■ **WHAT NEEDS TO BE DONE**: Stop after the line containing "TOKEN_RANGE; TOKEN_UNBOUNDED; TOKEN_PRECEDING;": print each line exactly from the first line of the listing up to that point.

■ **RECORDED INFORMATION**:
Definition tokenTypes : list TokenType :=
  [TOKEN_SELECT; TOKEN_INSERT; TOKEN_UPDATE; TOKEN_DELETE; TOKEN_FROM; TOKEN_INTO; TOKEN_WHERE; TOKEN_SET; TOKEN_VALUES;
  TOKEN_CREATE; TOKEN_DROP; TOKEN_DATABASE; TOKEN_TABLE; TOKEN_USE; TOKEN_SHOW; TOKEN_DATABASES; TOKEN_TABLES; TOKEN_DESCRIBE;
  TOKEN_LIMIT; TOKEN_EXPLAIN; TOKEN_ANALYZE; TOKEN_AS; TOKEN_OF; TOKEN_ON; TOKEN_TIMESTAMP; TOKEN_VERSION; TOKEN_HISTORY;
  TOKEN_KEY; TOKEN_PRIMARY; TOKEN_AND; TOKEN_OR; TOKEN_NOT; TOKEN_NULL; TOKEN_TRUE; TOKEN_FALSE; TOKEN_ORDER; TOKEN_BY;
  TOKEN_ASC; TOKEN_DESC; TOKEN_OFFSET; TOKEN_GROUP; TOKEN_HAVING; TOKEN_JOIN; TOKEN_INNER; TOKEN_LEFT; TOKEN_RIGHT; TOKEN_FULL;
  TOKEN_CROSS; TOKEN_UNION; TOKEN_INTERSECT; TOKEN_EXCEPT; TOKEN_FOR; TOKEN_USING; TOKEN_OVER; TOKEN_PARTITION; TOKEN_ROWS;
  TOKEN_RANGE; TOKEN_UNBOUNDED; TOKEN_PRECEDING; TOKEN_FOLLOWING; TOKEN_CURRENT; TOKEN_ROW; TOKEN_BETWEEN; TOKEN_IN; TOKEN_IS;
  TOKEN_LIKE; TOKEN_ILIKE; TOKEN_SEMANTIC_MATCH; TOKEN_FTS_MATCH; TOKEN_ALTER; TOKEN_ADD; TOKEN_COLUMN; TOKEN_RENAME; TOKEN_TO;
  TOKEN_TYPE; TOKEN_DEFAULT; TOKEN_CAST; TOKEN_CASE; TOKEN_WHEN; TOKEN_THEN; TOKEN_ELSE; TOKEN_END; TOKEN_COALESCE; TOKEN_VACUUM;
  TOKEN_MIGRATION; TOKEN_POLICY; TOKEN_ENABLE; TOKEN_RLS; TOKEN_INDEX; TOKEN_INDEXES; TOKEN_BEGIN; TOKEN_COMMIT; TOKEN_ROLLBACK;
  TOKEN_PREPARE; TOKEN_EXECUTE; TOKEN_DEALLOCATE; TOKEN_APPLY; TOKEN_PREVIEW; TOKEN_STRING_AGG; TOKEN_SUBSTRING; TOKEN_WITH;
  TOKEN_CONFLICT; TOKEN_DO; TOKEN_VIEW; TOKEN_ALL; TOKEN_ANY; TOKEN_SOME; TOKEN_REFERENCES; TOKEN_LATERAL; TOKEN_TRIGGER;
  TOKEN_BEFORE; TOKEN_AFTER; TOKEN_EACH; TOKEN_FUNCTION; TOKEN_RETURNS; TOKEN_UUID; TOKEN_INTERVAL; TOKEN_PROCEDURE; TOKEN_CALL;
  TOKEN_JSONB; TOKEN_REPLACE; TOKEN_NOTHING; TOKEN_RETURNING; TOKEN_MERGE; TOKEN_MATCHED; TOKEN_TRUNCATE; TOKEN_SAVEPOINT;
  TOKEN_RELEASE; TOKEN_EXISTS; TOKEN_IF; TOKEN_ENCRYPTED; TOKEN_ENCRYPTION; TOKEN_VERIFY; TOKEN_COPY; TOKEN_HASH; TOKEN_LESS;
  TOKEN_THAN; TOKEN_PARTITIONS; TOKEN_MAXVALUE; TOKEN_ROLE; TOKEN_GRANT; TOKEN_REVOKE; TOKEN_PRIVILEGES; TOKEN_TOKEN; TOKEN_INT;
  TOKEN_FLOAT_TYPE; TOKEN_BOOL; TOKEN_TEXT; TOKEN_VARCHAR; TOKEN_DATE; TOKEN_TIME; TOKEN_DECIMAL; TOKEN_ENUM; TOKEN_ARRAY;
  TOKEN_VECTOR; TOKEN_FLEXIBLE; TOKEN_INFER; TOKEN_GENERATED; TOKEN_ALWAYS; TOKEN_STORED; TOKEN_VIRTUAL; TOKEN_SCHEMA;
  TOKEN_AUTO_INCREMENT; TOKEN_BIGINT; TOKEN_NUMERIC; TOKEN_TIMESTAMPTZ; TOKEN_SERIAL; TOKEN_IDENTITY; TOKEN_BLOB; TOKEN_IDENT;
  TOKEN_INT_LIT; TOKEN_FLOAT_LIT; TOKEN_STRING_LIT; TOKEN_EQ; TOKEN_NEQ; TOKEN_LT; TOKEN_GT; TOKEN_LTE; TOKEN_GTE; TOKEN_COMMA;
  TOKEN_DOT; TOKEN_ARROW; TOKEN_DBL_ARROW; TOKEN_SEMICOLON; TOKEN_LPAREN; TOKEN_RPAREN; TOKEN_STAR; TOKEN_MINUS; TOKEN_PLUS;
  TOKEN_SLASH; TOKEN_PARAM; TOKEN_JSON_CONTAINS; TOKEN_JSON_CONTAINED_BY; TOKEN_JSON_HAS_KEY; TOKEN_JSON_MERGE;
  TOKEN_FULLTEXT_MATCH; TOKEN_EOF; TOKEN_ILLEGAL].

■ **OUTPUT**:
Definition tokenTypes : list TokenType :=
  [TOKEN_SELECT; TOKEN_INSERT; TOKEN_UPDATE; TOKEN_DELETE; TOKEN_FROM; TOKEN_INTO; TOKEN_WHERE; TOKEN_SET; TOKEN_VALUES;
  TOKEN_CREATE; TOKEN_DROP; TOKEN_DATABASE; TOKEN_TABLE; TOKEN_USE; TOKEN_SHOW; TOKEN_DATABASES; TOKEN_TABLES; TOKEN_DESCRIBE;
  TOKEN_LIMIT; TOKEN_EXPLAIN; TOKEN_ANALYZE; TOKEN_AS; TOKEN_OF; TOKEN_ON; TOKEN_TIMESTAMP; TOKEN_VERSION; TOKEN_HISTORY;
  TOKEN_KEY; TOKEN_PRIMARY; TOKEN_AND; TOKEN_OR; TOKEN_NOT; TOKEN_NULL; TOKEN_TRUE; TOKEN_FALSE; TOKEN_ORDER; TOKEN_BY;
  TOKEN_ASC; TOKEN_DESC; TOKEN_OFFSET; TOKEN_GROUP; TOKEN_HAVING; TOKEN_JOIN; TOKEN_INNER; TOKEN_LEFT; TOKEN_RIGHT; TOKEN_FULL;
  TOKEN_CROSS; TOKEN_UNION; TOKEN_INTERSECT; TOKEN_EXCEPT; TOKEN_FOR; TOKEN_USING; TOKEN_OVER; TOKEN_PARTITION; TOKEN_ROWS;
  TOKEN_RANGE; TOKEN_UNBOUNDED; TOKEN_PRECEDING; TOKEN_FOLLOWING; TOKEN_CURRENT; TOKEN_ROW; TOKEN_BETWEEN; TOKEN_IN; TOKEN_IS;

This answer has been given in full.